Not content to work as a successful arborist in the Dandenong Ranges, in Melbourne’s outer east, Allen-Hall branched out to practise tree climbing as a sport.
In the last decade, he has climbed world rankings and won the last two world titles.
Allen-Hall will seek to once more (figuratively) carve up the opposition, a field of 90 elite athletes, at the 2024 International Tree Climbing Championship starting on Thursday in the US.
Despite having won the ‘worlds’ in 2022 in Copenhagen and in 2023 in Albuquerque, and being a seven-time and reigning 2024 Australian champion, he’s far from cocky about winning.
“I’m going to try. You never know how things will pan out. I’m definitely going to give it a red-hot crack.”
The setting this time is the US city of Savannah, Georgia, famous for its graceful live oaks.
(Savannah was the setting of Midnight in the Garden of Good and Evil, John Berendt’s famous novel, based on a real murder and the eccentric residents Berendt met.)
At the international tree climbing championship, on from October 24 to 27, there will be no chainsawing or hand-sawing of the evergreen oaks at Savannah’s Daffin Park.
Competitors are judged in heats on skills such as rope throwing and climbing, branch ascent and rescuing a mannequin.

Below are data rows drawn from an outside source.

(* ===== verification/Cassandra.v ===== *)
(** * The Cassandra backend

    [src/src/backend/CassandraBackend.h] (class [CassandraBackend]) and
    [CassandraBackend.cpp]: reads, asynchronous writes with their retries and
    throttling, the ledger commit, the NFT and transaction queries, online
    deletion. The session is a parameter ([CassSession]); a callback runs as
    soon as its request is answered, retries run when the writer has to wait. *)

From stdpp Require Import base list gmap strings.
From Stdlib Require Import ZArith Lia.
From S2P Require Import Prelude Types SimpleCache Backend Cql.

Open Scope Z_scope.

(** [cass_session_execute] and the outcome of its future: an error code, and
    the rows ([None] is a null result). *)
Class CassSession (D : Type) := {
  session_execute : CassandraStatement -> D -> (CassError * option (list Row)) * D
}.

(** [ripple::nft::getIssuer] and [toUInt32(getTaxon(..))]. *)
Class NftUtils := { getIssuer : uint256 -> AccountID; getTaxon : uint256 -> Z }.

(** A write waiting to be retried: its statement and [currentRetries]. *)
Record PendingWrite := mkPendingWrite
  { pw_statement : CassandraStatement; currentRetries : Z }.

Record Cass (D : Type) := mkCass {
  db : D;
  c_cache : SimpleCache;
  c_range : option LedgerRange;
  syncInterval_ : Z;
  lastSync_ : Z;
  maxWriteRequestsOutstanding : Z;
  numWriteRequestsOutstanding_ : Z;
  maxReadRequestsOutstanding : Z;
  numReadRequestsOutstanding_ : Z;
  ledgerSequence_ : Z;
  (** writes whose timer is running *)
  retries : list PendingWrite
}.
Arguments mkCass {D}.
Arguments db {D}. Arguments c_cache {D}. Arguments c_range {D}. Arguments syncInterval_ {D}.
Arguments lastSync_ {D}. Arguments maxWriteRequestsOutstanding {D}.
Arguments numWriteRequestsOutstanding_ {D}. Arguments maxReadRequestsOutstanding {D}.
Arguments numReadRequestsOutstanding_ {D}. Arguments ledgerSequence_ {D}. Arguments retries {D}.

Section setters.
Context {D : Type}.
Implicit Types w : Cass D.
(** C19: NFT records written as one batch and synced can be read back: at the
    ledger of a record, [fetchNFT] returns its owner and burn mark, and its URI
    when it has one - whatever requests failed and were retried. The batch may
    hold several records of a token; two for the same ledger must agree. *)
Theorem nft_roundtrip (data : list NFTsData) (r : NFTsData) (w0 : Cass D) :
  consistent data -> idle w0 -> (patience (db w0) < fuel)%nat ->
  0 <= numReadRequestsOutstanding_ w0 < 2 ^ 32 ->
  r ∈ data -> 0 <= nd_ledgerSequence r < 2 ^ 32 -> 0 <= nd_owner r < 2 ^ 160 ->
  triple (fun w => w = w0)
    (writeNFTs fuel uninit data ≫= fun _ => sync fuel ≫= fun _ =>
     cass_fetchNFT fuel (nd_tokenID r) (nd_ledgerSequence r))
    (fun res _ => exists uri,
       res = Some (mkNFT (nd_tokenID r) (nd_ledgerSequence r) (nd_owner r) uri (nd_isBurned r)) /\
       forall u, nd_uri r = Some u -> uri = u)
    (fun e _ => read_fails e).
Proof.
  intros Hcon Hidle Hp Hnr Hr Hseq Hown.
  assert (Ha : forall w, (writeNFTs fuel uninit data ≫= fun _ => sync fuel ≫= fun _ =>
     cass_fetchNFT fuel (nd_tokenID r) (nd_ledgerSequence r)) w =
    ((writeNFTs fuel uninit data ≫= fun _ => sync fuel) ≫= fun _ =>
     cass_fetchNFT fuel (nd_tokenID r) (nd_ledgerSequence r)) w) by (symmetry; apply bind_assoc).
  intros w Hw. rewrite Ha. revert w Hw. eapply triple_bind.
  { eapply triple_conseq; [by apply (writeNFTs_keeps data (fun _ => True)) | done | done | done]. }
  intros ?. apply triple_pre_exists; intros d w (-> & Hpd & _ & Heff).
  specialize (Heff r Hr). unfold nft_statements in Heff. apply Forall_cons in Heff as [Htok Huri].
  assert (reading (tables := tables) (patience := patience) w0 (tables d) fuel (set_db d w0)) as Hrd.
  { split; [done|]. by exists d. }
  pose proof (fetchNFT_reads fuel w0 (tables d) (nd_tokenID r) (nd_ledgerSequence r) _ Hrd) as Hf.
  destruct (cass_fetchNFT _ _ _ _) as [[res|e|] w']; [| by destruct Hf | done].
  destruct Hf as [-> _]. unfold nft_lookup. unfold nft_effect in Htok. simpl in Htok.
  rewrite (latest_exact _ _ _ _ Htok). simpl. rewrite u32_small by done.
  assert (be_decode (AccountID_bytes (nd_owner r)) = nd_owner r) as ->.
  { unfold AccountID_bytes. rewrite be_decode_encode. by apply Z.mod_small. }
  eexists. split; [done|]. intros u Hu. rewrite Hu in Huri.
  apply Forall_cons in Huri as [_ [Hu' _]%Forall_cons]. unfold nft_effect in Hu'. simpl in Hu'.
  by rewrite (latest_exact _ _ _ _ Hu').
Qed.
(** Attempts of an update of one row leave the other alone. *)
Lemma attempts_other q b e T0 T :
  attempts (commit_stmt q b e) T0 T -> t_ledger_range T !! negb b = t_ledger_range T0 !! negb b.
Proof.
  induction 1 as [|t1 t2 t3 (flip & rows & Hc) _ IH]; [done|]. rewrite IH.
  apply commit_cql in Hc as [(-> & _)|(-> & _)]; [|done].
  rewrite lookup_insert_ne; [done|]. by destruct b.
Qed.

(** [T] is [T0] but for the range. *)
Definition ranged (T0 T : Tables) : Prop := T = set_ledger_range (t_ledger_range T) T0.

Lemma ranged_refl T : ranged T T.
Proof. unfold ranged. by destruct T. Qed.

Lemma ranged_trans T1 T2 T3 : ranged T1 T2 -> ranged T2 T3 -> ranged T1 T3.
Proof. unfold ranged. intros H1 ->. rewrite H1. by destruct T1. Qed.

Lemma commit_ranged flip T q b e T' rows :
  cql flip T (commit_stmt q b e) = Some (T', rows) -> ranged T T'.
Proof.
  unfold cql, ranged. simpl. destruct (t_ledger_range T !! b) as [x|]; simpl; [destruct (x =? e)|];
    intros [= <- <-]; by destruct T.
Qed.

Lemma attempts_ranged q b e T0 T : attempts (commit_stmt q b e) T0 T -> ranged T0 T.
Proof.
  induction 1 as [|t1 t2 t3 (flip & rows & Hc) _ IH]; [apply ranged_refl|].
  eapply ranged_trans; [by eapply commit_ranged | done].
Qed.

(** The update of the last ledger from [e] to [q] takes place when the last ledger
    was [e] or there was none. *)
Definition update_taken (before : option Z) (e : Z) : bool :=
  match before with None => true | Some x => x =? e end.

(** The update, over tables whose last ledger was [before] and with no other writer,
    returned [r] with the tables [T]. When it takes place the last ledger is [q] and
    it returns [true], also when an attempt that was applied came back as an error;
    otherwise the last ledger is as it was. It never returns [true] unless the range
    ends at [q]. *)
Definition commit_outcome (before : option Z) (q e : Z) (r : bool) (T : Tables) : Prop :=
  t_ledger_range T !! true = (if update_taken before e then Some q else before) /\
  (update_taken before e = true -> r = true) /\
  (r = true -> maxSequence <$> table_range T = Some q).

(** After attempts the last ledger is as it was or the update has taken place. *)
Lemma attempts_last q e T0 T :
  attempts (commit_stmt q true e) T0 T ->
  t_ledger_range T !! true = t_ledger_range T0 !! true \/
  (update_taken (t_ledger_range T0 !! true) e = true /\ t_ledger_range T !! true = Some q).
Proof.
  unfold attempts. revert T. apply (rtc_ind_r (R := _) (fun T => _ \/ _)); [by left|]. intros t2 t3 _ (flip & rows & Hc) IH.
  apply commit_cql in Hc as [(HT & _ & Hb)|(-> & _)]; [|done]. right. rewrite HT, lookup_insert_eq. split; [|done].
  destruct IH as [Hl|[Htk _]]; [|done]. rewrite Hl in Hb. destruct Hb as [->| ->]; cbn; [done|]. by rewrite Z.eqb_refl.
Qed.

Lemma committed_range T q :
  0 <= q < 2 ^ 32 -> t_ledger_range T !! true = Some q ->
  (forall x, t_ledger_range T !! false = Some x -> 0 <= x <= q) ->
  maxSequence <$> table_range T = Some q.
Proof.
  intros Hq Ht Hf. unfold table_range. rewrite Ht.
  destruct (t_ledger_range T !! false) as [x|]; simpl.
  - specialize (Hf x eq_refl). rewrite !u32_small by lia. f_equal. lia.
  - by rewrite u32_small.
Qed.

Lemma executeSyncUpdate_spec w0 q e k T0 :
  (k <= fuel)%nat -> 0 <= numReadRequestsOutstanding_ w0 < 2 ^ 32 ->
  ledgerSequence_ w0 = q -> 0 <= q < 2 ^ 32 ->
  (forall x, t_ledger_range T0 !! false = Some x -> 0 <= x <= q) ->
  triple (session_with w0 (fun d => tables d = T0 /\ (patience d < k)%nat))
    (executeSyncUpdate fuel (commit_stmt q true e))
    (fun r => session_with w0 (fun d => ranged T0 (tables d) /\
       commit_outcome (t_ledger_range T0 !! true) q e r (tables d) /\
       t_ledger_range (tables d) !! false = t_ledger_range T0 !! false))
    (fun ex w => ex = RuntimeError "invalid query" /\
       session_with w0 (fun d => ranged T0 (tables d)) w).
Proof.
  intros Hk Hnr Hls Hq Hf. set (s := commit_stmt q true e). unfold executeSyncUpdate.
  apply (triple_bind _ _ _ (fun r => session_with w0 (fun d => exists T flip rows, attempts s T0 T /\
    cql flip T s = Some (tables d, rows) /\ r.1 = Some rows /\ (r.2 = false -> T = T0) /\ (patience d < k)%nat))).
  { intros w (d & -> & HT & Hp).
    pose proof (sync_update_loop_spec w0 s T0 (acked d) fuel k false eq_refl Hk (set_db d w0)) as Hl.
    assert (session_with w0 (fun d' => attempts s T0 (tables d') /\ acked d' = acked d /\
      (patience d' < k)%nat /\ (false = false -> tables d' = T0)) (set_db d w0)) as Hpre.
    { exists d. split; [done|]. rewrite HT. split_and!; [apply rtc_refl | done | done | done]. }
    specialize (Hl Hpre). destruct (sync_update_loop fuel s false (set_db d w0)) as [[r|?|] w']; [|done..].
    destruct Hl as (d' & -> & T & flip & rows & H1 & H2 & H3 & H4 & _ & H6).
    exists d'. split; [done|]. exists T, flip, rows. done. }
  intros [res timedOut]. cbn [fst snd]. intros w (d & -> & T & flip & rows & Hat & Hc & -> & Hto & Hp).
  pose proof (attempts_last _ _ _ _ Hat) as Hlast. pose proof (attempts_other _ _ _ _ _ Hat) as Hoth. cbn [negb] in Hoth.
  assert (ranged T0 (tables d)) as Hrg by (eapply ranged_trans; [by eapply attempts_ranged | by eapply commit_ranged]).
  assert (t_ledger_range (tables d) !! false = t_ledger_range T0 !! false) as Hsame.
  { rewrite <- Hoth. apply commit_cql in Hc as [(HT & _)|(HT & _)]; rewrite HT; [|done].
    by rewrite lookup_insert_ne. }
  assert (forall x, t_ledger_range (tables d) !! false = Some x -> 0 <= x <= q) as Hf'.
  { by rewrite Hsame. }
  apply commit_cql in Hc as [(HT & -> & Hb)|(HT & x & Hx & Hne & ->)]; cbn [head mbind option_bind].
  - assert (t_ledger_range (tables d) !! true = Some q) as Htrue by (by rewrite HT, lookup_insert_eq).
    cbn [lookup list_lookup]. rewrite bool_ok, bool_decide_true by done. cbn [negb andb].
    assert (maxSequence <$> table_range (tables d) = Some q) as Hm by (by apply committed_range).
    exists d. split; [done|]. split; [done|]. split; [|done]. unfold commit_outcome. rewrite Htrue.
    destruct Hlast as [Hl|[Htk _]]; [|by rewrite Htk].
    rewrite Hl in Hb. destruct Hb as [->| ->]; cbn; rewrite ?Z.eqb_refl; done.
  - cbn [lookup list_lookup]. rewrite bool_ok, bool_decide_true by done. cbn [negb andb].
    rewrite <- HT in Hx.
    assert (forall r : bool, (r = true -> maxSequence <$> table_range (tables d) = Some q) ->
      (r = false -> t_ledger_range T0 !! true = Some x) -> (x = q -> r = true \/ t_ledger_range T0 !! true = Some x) ->
      commit_outcome (t_ledger_range T0 !! true) q e r (tables d)) as Hno.
    { intros r Hr Hu Hq'. unfold commit_outcome. rewrite Hx. rewrite <- HT, Hx in Hlast. destruct Hlast as [Hl|[Htk Hl]].
      - rewrite <- Hl. cbn. by rewrite (proj2 (Z.eqb_neq x e)).
      - injection Hl as ->. rewrite Htk. split; [done|]. split; [|done]. intros _. destruct (Hq' eq_refl) as [?|Hl]; [done|].
        rewrite Hl in Htk. cbn in Htk. by apply Z.eqb_eq in Htk. }
    destruct timedOut; [|exists d; split_and!; [done | done | | done]; apply Hno; try done; intros _; [|right]; by rewrite <- (Hto eq_refl), <- HT].
    assert (rd w0 (tables d) k (set_db d w0)) as Hrd.
    { split; [done|]. exists d. done. }
    pose proof (rangeNoThrow_reads w0 (tables d) k Hk _ Hrd) as Hr. unfold mbind, M_bind.
    destruct (retryOnTimeout fuel (cass_hardFetchLedgerRange fuel) (set_db d w0)) as [[rg|ex|] w'];
      [| destruct Hr as [-> (_ & d' & -> & HT' & _)]; split; [done|]; exists d'; by rewrite HT' | done].
    destruct Hr as [-> (_ & d' & -> & HT' & _)]. unfold gets, mret, M_ret. cbn [ledgerSequence_ set_db].
    exists d'. split; [done|]. rewrite HT'. split; [done|]. split; [|done]. rewrite Hls.
    destruct (decide (x = q)) as [->|Hxq].
    + pose proof (committed_range _ _ Hq Hx Hf') as Hm. destruct (table_range (tables d)) as [rg|]; [|done].
      injection Hm as Hm. rewrite Hm, Z.eqb_refl. apply Hno; [|done|by left]. intros _. cbn. by rewrite Hm.
    + apply Hno; [|intros _|done].
      * destruct (table_range (tables d)) as [rg|]; [|done]. destruct (Z.eqb_spec (maxSequence rg) q); [|done]. intros _. cbn. by f_equal.
      * rewrite <- HT, Hx in Hlast. destruct Hlast as [Hl|[_ Hl]]; [done|congruence].
Qed.
Lemma tx_rows_sorted k t : StronglySorted row_before (tx_rows_asc k t).
Proof.
  unfold tx_rows_asc. set (m := default ∅ (t !! k)).
  pose proof (NoDup_fst_map_to_list m) as Hnd. revert Hnd. generalize (map_to_list m) as l.
  assert (forall l acc, NoDup ((acc ++ l).*1) -> StronglySorted row_before acc ->
    StronglySorted row_before (foldl (fun acc x => sort_insert (fun a b => pair_lt a.1 b.1) x acc) acc l)) as Hgen.
  { induction l as [|x l IH]; intros acc Hnd Hs; simpl; [done|]. apply IH.
    - rewrite sort_insert_perm. by rewrite <- Permutation_middle in Hnd.
    - apply sort_insert_rows; [|done]. apply Forall_forall. intros y Hy Heq.
      rewrite <- Permutation_middle in Hnd. simpl in Hnd. apply NoDup_cons in Hnd as [Hni _].
      apply Hni. rewrite <- Heq. apply list_elem_of_fmap_2. set_solver. }
  intros l Hnd. apply Hgen; [done | constructor].
Qed.

Lemma filter_all {A} (P : A -> Prop) `{!forall x, Decision (P x)} (l : list A) :
  Forall P l -> filter P l = l.
Proof. induction 1 as [|x l Hx Hl IH]; [done|]. by rewrite filter_cons_True, IH. Qed.

Lemma StronglySorted_filter {A} (R : A -> A -> Prop) (P : A -> Prop) `{!forall x, Decision (P x)} l :
  StronglySorted R l -> StronglySorted R (filter P l).
Proof.
  induction 1 as [|a l Hs IH Ha]; [constructor|]. rewrite filter_cons. case_decide; [|done].
  constructor; [done|]. apply Forall_forall. intros b [_ Hb]%list_elem_of_filter.
  rewrite Forall_forall in Ha. by apply Ha.
Qed.

(** In a list sorted by [R], what comes after the [n]-th element. *)
Lemma sorted_rest {A} (R : A -> A -> Prop) `{!forall x y, Decision (R x y)} (F : list A) n x :
  (forall a, ~ R a a) -> (forall a b c, R a b -> R b c -> R a c) ->
  StronglySorted R F -> last (take n F) = Some x -> filter (R x) F = drop n F.
Proof.
  intros Hirr Htr Hs. revert n. induction Hs as [|a F Hs IH Ha]; intros [|n] Hl; simpl in Hl; try done.
  cbn [drop]. destruct n as [|n].
  - simpl in Hl. injection Hl as <-. rewrite drop_0, filter_cons_False by apply Hirr.
    by apply filter_all.
  - assert (last (take (S n) F) = Some x \/ (F = [] /\ x = a)) as [Hl'|[-> ->]].
    { destruct F as [|b F]; [right; simpl in Hl; by injection Hl | by left]. }
    + rewrite filter_cons_False; [by apply IH|].
      intros Hxa. assert (x ∈ F) as Hx.
      { apply last_Some in Hl' as [l' Hl']. apply (subseteq_take (S n)). rewrite Hl'. set_solver. }
      rewrite Forall_forall in Ha. apply (Hirr a). by apply (Htr a x a); [apply Ha|].
    + by rewrite filter_cons_False by apply Hirr.
Qed.

Lemma StronglySorted_reverse {A} (R : A -> A -> Prop) (l : list A) :
  StronglySorted R l -> StronglySorted (fun a b => R b a) (reverse l).
Proof.
  induction 1 as [|a l Hs IH Ha]; [constructor|]. rewrite reverse_cons.
  apply StronglySorted_app_2; [| done | by repeat constructor].
  intros x1 x2 Hx1 Hx2. apply list_elem_of_singleton in Hx2 as ->.
  rewrite Forall_forall in Ha. apply Ha. by rewrite elem_of_reverse in Hx1.
Qed.

#[local] Instance row_before_dec a b : Decision (row_before a b).
Proof. unfold row_before. apply _. Defined.

Lemma row_before_irr a : ~ row_before a a.
Proof. unfold row_before. rewrite pair_lt_spec. lia. Qed.

Lemma row_before_trans a b c : row_before a b -> row_before b c -> row_before a c.
Proof. unfold row_before. rewrite !pair_lt_spec. lia. Qed.

(** Where the next page starts: past the last row, or at it. *)
Definition next_pos (forward : bool) (x : TxRow) : Z * Z :=
  if forward then (x.1.1, x.1.2 + 1) else x.1.

(** The rows left after a page are the ones the page did not hold. *)
Lemma rows_left_next forward rows c n x :
  StronglySorted row_before rows ->
  last (take n (rows_left forward rows c)) = Some x ->
  rows_left forward rows (next_pos forward x) = drop n (rows_left forward rows c).
Proof.
  intros Hs Hl.
  assert (x ∈ rows_left forward rows c) as Hx.
  { apply last_Some in Hl as [l' Hl]. apply (subseteq_take n). rewrite Hl. set_solver. }
  destruct forward; simpl in *.
  - apply list_elem_of_filter in Hx as [Hx _].
    rewrite <- (sorted_rest row_before _ n x); [| apply row_before_irr | apply row_before_trans
      | by apply StronglySorted_filter | done].
    rewrite list_filter_filter_l.
    + apply list_filter_iff. intros r. unfold row_before.
      rewrite pair_ge_spec, pair_lt_spec. simpl. lia.
    + intros r. unfold row_before. rewrite pair_ge_spec, pair_lt_spec in *. lia.
  - rewrite elem_of_reverse in Hx. apply list_elem_of_filter in Hx as [Hx _].
    rewrite <- (sorted_rest (fun a b => row_before b a) _ n x);
      [| apply row_before_irr | intros a b d ? ?; by eapply row_before_trans
       | by apply StronglySorted_reverse, StronglySorted_filter | done].
    rewrite filter_reverse, list_filter_filter_l; [done|].
    intros r. unfold row_before. rewrite !pair_lt_spec in *. lia.
Qed.

(** ** The row loop *)

Section paging.
Context {D : Type} `{CS : CassSession D} {tables : D -> Tables} {patience : D -> nat}
  {acked : D -> list CassandraStatement} `{SL : !SessionLaws tables patience acked}.
Context `{CA : CassApi} `{CL : !CassApiLaws} (fuel : nat).

Abbreviation rd := (reading (tables := tables) (patience := patience)).

(** The position of a row as a cursor. *)
Definition cursor_at (forward : bool) (x : TxRow) : TransactionsCursor :=
  mkTransactionsCursor (u32 x.1.1) (if forward then u32 (u32 x.1.2 + 1) else u32 x.1.2).

Lemma tx_rows_spec forward cursor x xs res n :
  (length xs <= n)%nat ->
  tx_rows n (S (length xs)) forward cursor
    (mkResult res (Some (tx_row x)) (tx_row <$> xs) 0) =
  Ok ((fun r => uint256_fromVoid r.2) <$> x :: xs, cursor_at forward <$> last (x :: xs)).
Proof.
  revert x cursor n. induction xs as [|y xs IH]; intros x cursor n Hn.
  - destruct n; cbn [tx_rows]; erewrite getUInt256_at by done; cbn [mbind Res_bind length];
      unfold getInt64Tuple; simpl; by rewrite tuple_ok.
  - destruct n as [|n]; simpl in Hn; [lia|].
    cbn [tx_rows]. erewrite getUInt256_at by done. cbn [mbind Res_bind length].
    change (S (S (length xs)) - 1)%nat with (S (length xs)). cbn [Nat.eqb].
    cbn [nextRow advance iter_ fmap list_fmap]. fold_fmap. cbn [result_].
    cbn [mbind Res_bind nextRow advance iter_ result_]. by rewrite (IH y cursor n) by lia.
Qed.

(** A page over the rows [rows] of a partition: the transactions of the rows
    left, up to the limit. When that many rows were left there is a cursor, whose
    numbers fit in 32 bits and which leaves exactly the other rows; when fewer were
    left there is none. *)
Definition page_ok (T : Tables) (forward : bool) (rows : list TxRow) (c : Z * Z) (limit : Z)
    (r : TransactionsAndCursor) : Prop :=
  let left := rows_left forward rows c in
  tac_txns r = (fun x => tx_lookup T (uint256_fromVoid x.2)) <$> take (Z.to_nat limit) left /\
  if decide (limit <= Z.of_nat (length left)) then
    exists c', tac_cursor r = Some c' /\ cursor_fits c' /\
      rows_left forward rows (tc_ledgerSequence c', tc_transactionIndex c') = drop (Z.to_nat limit) left
  else tac_cursor r = None.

The entrants with the five highest scores compete in a Masters Challenge – a combined skills test that decides the winner.
Allen-Hall’s Savannah trip has been paid for by sponsors such as outdoor power-tools company Husqvarna.
Allen-Hall is among six Australians competing, including friend Jack Lewis, also from Melbourne.
Apart from getting to hang out with fellow tree enthusiasts, Allen-Hall loves “the challenge of it and the adrenaline of testing your skills against the best in the world and seeing how they stack up”.
Allen–Hall, who was born in Sydney, started climbing trees as a boy. He grew up in Lightning Ridge in outback NSW and in Canberra and now lives in Upwey, east of Melbourne.
He says as an arborist he is “never out of work” and climbing is essential because machines still can’t do all the work.
Often there is no room around a tree to park a cherry-picker, and while the latter can be “great at accessing the very tips of a tree” branches can block their access to foliage deeper within the tree.
He says tree climbing “keeps you fit and you know you’re alive when you’re working hard”.
“Some days you’re out in the rain and freezing cold but it makes you appreciate coming home to a warm house. It’s a great job, I couldn’t imagine doing anything else.”
He says the skills and art of tree climbing are “endlessly stimulating”.
“I find it really enjoyable all the different challenges it presents, moving around the tree, different techniques and strategies, different rope techniques.”